Antigenic mimicry and autoimmune diseases

Abstract

The finding of cross-reactive autoantibodies or sequence homology does not necessarily mean that this molecular mimicry is biologically meaningful or associated with disease pathogenesis. For example, relatives of persons with putative autoimmune insulin-dependent diabetes [123], and elderly humans [124] have a high incidence of autoantibodies which are generally not associated with autoimmune disease. In addition, natural antibodies to cell constituents [125] may be present in normal sera. These antibodies need to be directed against biologically important domains of host cell proteins in order to mediate autoimmune disease [27]. In spite of extensive homology between two sequences, a cross-reactive immune response may not be generated. The dissimilar amino acids should not be radical substitutions or affect the binding properties of the molecule.

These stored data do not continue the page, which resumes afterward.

(** The transport checksum.  [inet_chksum_pseudo] is the checksum of the
    pseudo header (addresses, protocol and length in network order) followed
    by the bytes of the chain; [inet_chksum_pseudo_partial] takes the first
    [chksum_len] of them only. *)
Theorem inet_chksum_pseudo_flat : forall s p l src dest proto proto_len chksum_len,
  is_chain s p l -> Forall (pbuf_ok s) l -> zlen (contents s l) <= 65523 ->
  is_u32 src -> is_u32 dest -> is_byte proto -> is_u16 proto_len -> is_u16 chksum_len ->
  inet_chksum_pseudo s p src dest proto proto_len =
    Ok (inet_chksum false (pseudo_header src dest proto proto_len ++ contents s l)) /\
  inet_chksum_pseudo_partial s p src dest proto proto_len chksum_len =
    Ok (inet_chksum false (pseudo_header src dest proto proto_len ++
                           take (Z.to_nat chksum_len) (contents s l))).
Proof.
  intros s p l src dest proto proto_len chksum_len Hch HF Hlen Hs Hd Hp Hl Hc. split.
  - by apply (pseudo_value s p l src dest proto proto_len None).
  - apply (pseudo_value s p l src dest proto proto_len (Some chksum_len)); try done.
    cbn [cut]. unfold zlen in *. rewrite length_take. lia.
Qed.

(** A receiver accepts what a sender computed.  With the checksum of the
    data stored in a zero field at an even offset, low byte first, the
    checksum of the result is zero. *)
Theorem inet_chksum_verifies : forall a b,
  bytes a -> bytes b -> zlen a mod 2 = 0 -> zlen a + zlen b <= 65533 ->
  let c := inet_chksum false (a ++ [0; 0] ++ b) in
  inet_chksum false (a ++ [c mod 256; c / 256] ++ b) = 0.
Proof.
  intros a b Ha Hb He Hl c. set (v := le_val (a ++ [0; 0] ++ b)).
  assert (bytes (a ++ [0; 0] ++ b)) as Hb0 by (rewrite !bytes_app; repeat split; try done;
    repeat (apply bytes_cons; split); try width_lia; constructor).
  pose proof (le_val_nonneg _ Hb0) as Hv. fold v in Hv. pose proof (canon_range v Hv) as Hcr.
  assert (c = 65535 - canon v) as Hc.
  { unfold c, inet_chksum. rewrite chksum_canon by (try done; zl; lia). by apply lnot16. }
  assert (bytes (a ++ [c mod 256; c / 256] ++ b)) as Hb1 by (rewrite !bytes_app; repeat split; try done;
    repeat (apply bytes_cons; split); try width_lia; constructor).
  unfold inet_chksum. rewrite chksum_canon by (try done; zl; lia).
  pose proof (le_val_nonneg _ Hb1) as Hv1.
  assert (le_val (a ++ [c mod 256; c / 256] ++ b) = v + 256 ^ zlen a * c) as Ev.
  { unfold v. rewrite !le_val_app. cbn [le_val app].
    change (zlen [c mod 256; c / 256]) with (zlen [0; 0]).
    replace (c mod 256 + 256 * (c / 256 + 256 * 0)) with c by (pose proof (Z.div_mod c 256); lia). lia. }
  rewrite Ev. assert (canon (v + 256 ^ zlen a * c) = 65535) as ->; [|done].
  rewrite <- (canon_small 65535) by lia. apply canon_same; [lia|lia|].
  replace 65535 with (canon v + c) by lia.
  apply same_sum_add; [lia|lia|apply Z.mul_nonneg_nonneg; [apply Z.pow_nonneg; lia|lia]|lia| |].
  - symmetry. by apply canon_same_sum.
  - pose proof (pow_weight (zlen a) c (zlen_nonneg a)) as W. rewrite He in W.
    cbn [Z.eqb negb weight] in W. by rewrite Z.mul_1_l in W.
Qed.

Lemma inet_chksum_pbuf_flat_witness :
  (is_chain two_pbufs 100 [100; 200] /\ Forall (pbuf_ok two_pbufs) [100; 200] /\
   zlen (contents two_pbufs [100; 200]) <= 65535) /\
  contents two_pbufs [100; 200] = [1; 2; 255; 7; 9] /\
  inet_chksum_pbuf two_pbufs 100 = Ok (inet_chksum false (contents two_pbufs [100; 200])).
Proof.
  assert (zlen (contents two_pbufs [100; 200]) <= 65535) as H by (vm_compute; discriminate).
  split; [exact (conj two_pbufs_chain (conj two_pbufs_ok H))|]. split; [vm_compute; reflexivity|].
  apply (inet_chksum_pbuf_flat two_pbufs 100 [100; 200] two_pbufs_chain two_pbufs_ok H).
Defined.

Lemma inet_chksum_pseudo_flat_witness :
  (is_chain two_pbufs 100 [100; 200] /\ Forall (pbuf_ok two_pbufs) [100; 200] /\
   zlen (contents two_pbufs [100; 200]) <= 65523) /\
  (inet_chksum_pseudo two_pbufs 100 0x0100A8C0 0x0200A8C0 17 5 =
    Ok (inet_chksum false (pseudo_header 0x0100A8C0 0x0200A8C0 17 5 ++ contents two_pbufs [100; 200])) /\
  inet_chksum_pseudo_partial two_pbufs 100 0x0100A8C0 0x0200A8C0 17 5 4 =
    Ok (inet_chksum false (pseudo_header 0x0100A8C0 0x0200A8C0 17 5 ++
                           take (Z.to_nat 4) (contents two_pbufs [100; 200])))).
Proof.
  assert (zlen (contents two_pbufs [100; 200]) <= 65523) as H by (vm_compute; discriminate).
  split; [exact (conj two_pbufs_chain (conj two_pbufs_ok H))|].
  apply (inet_chksum_pseudo_flat two_pbufs 100 [100; 200] 0x0100A8C0 0x0200A8C0 17 5 4
    two_pbufs_chain two_pbufs_ok H); split; lia.
Defined.

Lemma inet_chksum_verifies_witness :
  let a := [0x45; 0; 0; 20] in let b := [1; 2; 3] in
  let c := inet_chksum false (a ++ [0; 0] ++ b) in
  (bytes a /\ bytes b /\ zlen a mod 2 = 0 /\ zlen a + zlen b <= 65533) /\
  inet_chksum false (a ++ [c mod 256; c / 256] ++ b) = 0.
Proof.
  intros a b c. assert (bytes a) as H1 by (repeat constructor; lia).
  assert (bytes b) as H2 by (repeat constructor; lia).
  assert (zlen a mod 2 = 0) as H3 by reflexivity.
  assert (zlen a + zlen b <= 65533) as H4 by (vm_compute; discriminate).
  split; [exact (conj H1 (conj H2 (conj H3 H4)))|]. apply (inet_chksum_verifies a b H1 H2 H3 H4).
Defined.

For instance, antibodies to synthetic peptides with only one substitution in a 19 amino acid sequence may not bind the whole protein [126]. Despite an identical six amino acid sequence shared by HLA-B27 and an EBV protein, no cross-reactive antibodies to EBV peptides were found in HLA-B27 positive patients with AS or RS. Unless the homology and subsequent crossreactive immune response can recognize a host protein intimately involved in disease pathogenesis, autoimmune disease is unlikely to occur.